= Athletic News Cricket Annual =

The 1930 edition

The Athletic News Cricket Annual was one of several sporting annuals published initially by the Athletic News, a Manchester-based weekly newspaper devoted almost entirely to reporting sports events. It was first issued in 1888 and it had reached its 48th edition by 1939 (after omitting the First World War years). By that time it was generally including over 200 pages together with a small number of photographs. As well as containing test match and county championship records, this particular cricket annual differed from a number of similar publications by the depth of its coverage of certain minor leagues — especially those in the north of England (close to its home base) and also in Scotland.

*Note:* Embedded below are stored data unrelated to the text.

(** [querySelector] after the element it returned was changed: the same
    reference, to the changed element. *)
Lemma querySelector_after_change (s : Selector) (d : Document) (r : Ref)
  (n : Node) :
  querySelector s d = Some (r, n) ->
  querySelector s (modify g r d) = Some (r, g n).
Proof.
  exact (@first_after_change_of (matches_any s)
           (matches_any_looks_at_data s) g g_element d r n).
Qed.

(** [querySelector] finds nothing after a change if it found nothing
    before. *)
Lemma querySelector_none_after_change (s : Selector) (d : Document)
  (r : Ref) :
  querySelector s d = None ->
  querySelector s (modify g r d) = None.
Proof.
  exact (@first_none_after_change (matches_any s)
           (matches_any_looks_at_data s) g g_text g_element d r).
Qed.

(** The [title] element after it was changed. *)
Lemma title_element_after_change (d : Document) (r : Ref) (n : Node) :
  title_element d = Some (r, n) ->
  title_element (modify g r d) = Some (r, g n).
Proof.
  exact (@first_after_change_of is_html_title is_html_title_looks_at_data
           g g_element d r n).
Qed.

End SelectorsAndTitle.

Section SelectorsAppended.

Lemma querySelector_find (s : Selector) (d : Document) :
  querySelector s d
  = match
      find (fun pe : Path * Node => matches_any s (snd pe))
        (walk_from 0 (head d))
    with
    | Some x => Some (at_ref InHead x)
    | None =>
        option_map (at_ref InBody)
          (find (fun pe : Path * Node => matches_any s (snd pe))
             (walk_from 0 (body d)))
    end.
Proof. exact (first_find (matches_any s) d). Qed.

Lemma title_element_appended (d : Document) (e : ElementData)
  (cs : list Node) :
  title_element d = None ->
  is_html_title (Elem e cs) = true ->
  title_element (mkDocument (head d ++ [Elem e cs]) (body d))
  = Some (InHead [length (head d)], Elem e cs).
Proof. exact (@first_appended is_html_title d e cs). Qed.

Lemma title_element_is_element (d : Document) (r : Ref) (n : Node) :
  title_element d = Some (r, n) -> exists e cs, n = Elem e cs.
Proof.
  unfold title_element. intros H.
  apply hd_error_In, filter_In in H. destruct H as [_ H].
  destruct n as [data | e cs]; [discriminate | eauto].
Qed.

End SelectorsAppended.

(* ================================================================= *)
(** ** The title after it was rewritten *)

Section TitleRoundTrip.

Lemma heading_is_h1 (n : Node) :
  matches_any headingSelector n = matches_any [ByTag "h1"] n.
Proof.
  unfold matches_any, headingSelector. simpl.
  destruct (has_tag "h1" n); simpl; [|reflexivity].
  now rewrite !orb_true_r.
Qed.

Lemma querySelector_heading (d : Document) :
  querySelector headingSelector d = querySelector [ByTag "h1"] d.
Proof.
  unfold querySelector, querySelectorAll. f_equal.
  apply filter_ext. intros rn. apply heading_is_h1.
Qed.

Lemma heading_change_text (v : jsstring) :
  forall data, exists data',
    restyle_heading (set_textContent v (Text data)) = Text data'.
Proof. intros data. now exists v. Qed.

Lemma heading_change_element (v : jsstring) :
  forall e cs,
    exists e' cs',
      restyle_heading (set_textContent v (Elem e cs)) = Elem e' cs'
      /\ walk_from 0 cs' = []
      /\ localName e' = localName e
      /\ namespace e' = namespace e
      /\ attributes e' = attributes e.
Proof.
  intros e cs. do 2 eexists. split; [reflexivity|].
  split; [now destruct (nonempty v) | repeat split].
Qed.

Lemma set_textContent_text (v : jsstring) :
  forall data, exists data', set_textContent v (Text data) = Text data'.
Proof. intros data. now exists v. Qed.

Lemma set_textContent_element (v : jsstring) :
  forall e cs,
    exists e' cs',
      set_textContent v (Elem e cs) = Elem e' cs'
      /\ walk_from 0 cs' = []
      /\ localName e' = localName e
      /\ namespace e' = namespace e
      /\ attributes e' = attributes e.
Proof.
  intros e cs. do 2 eexists. split; [reflexivity|].
  split; [now destruct (nonempty v) | repeat split].
Qed.

Lemma textContent_set (v : jsstring) (e : ElementData) (cs : list Node) :
  textContent (set_textContent v (Elem e cs)) = v.
Proof.
  simpl. destruct v; simpl; [reflexivity|]. now rewrite app_nil_r.
Qed.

After World War II it reappeared as the Athletic News Cricket and Golf Annual (1946), then subsequently – from its 50th year – as the Sunday Chronicle Cricket and Golf Annual (1947–1954), before one last year as the Sunday Chronicle Cricket Annual (1955). Like its companion volume the Athletic News Football Annual it was for many years edited by ‘Tityrus’ (J A H Catton) and afterwards by Ivan Sharpe.

==Details==

Editions produced since 1935:-

| Year | Edition | Title | Editor | Price | Pages |
|---|---|---|---|---|---|
| 1935 | 44th | Athletic News Cricket Annual | Ivan Sharpe | 6d | 192 |
| 1936 | 45th | Athletic News Cricket Annual | Ivan Sharpe | 6d | 192 |
| 1937 | 46th | Athletic News Cricket Annual | Ivan Sharpe | 6d |  |
| 1938 | 47th | Athletic News Cricket Annual | Ivan Sharpe | 6d |  |
| 1939 | 48th | Athletic News Cricket Annual | Ivan Sharpe | 6d |  |
| 1946 | 49th | Athletic News Cricket & Golf Annual | Ivan Sharpe | 1s |  |
| 1947 | 50th | Sunday Chronicle Cricket & Golf Annual | Ivan Sharpe | 1s | 192 |
| 1948 | 51st | Sunday Chronicle Cricket & Golf Annual | Ivan Sharpe | 1s 6d |  |
| 1949 | 52nd | Sunday Chronicle Cricket & Golf Annual | Ivan Sharpe | 1s 6d |  |
| 1950 | 53rd | Sunday Chronicle Cricket & Golf Annual | Ivan Sharpe | 1s 6d | 224 |
| 1951 | 54th | Sunday Chronicle Cricket & Golf Annual | Ivan Sharpe | 1s 6d |  |
| 1952 | 55th | Sunday Chronicle Cricket & Golf Annual | Ivan Sharpe | 1s 6d | 224 |
| 1953 | 56th | Sunday Chronicle Cricket & Golf Annual | Ivan Sharpe | 1s 6d |  |
| 1954 | 57th | Sunday Chronicle Cricket & Golf Annual | Ivan Sharpe | 1s 6d |  |
| 1955 | 58th | Sunday Chronicle Cricket Annual | Ivan Sharpe | 1s 6d | 208 |

Note: The 1947-1955 editions were sub-titled 'incorporating the Athletic News Cricket Annual'.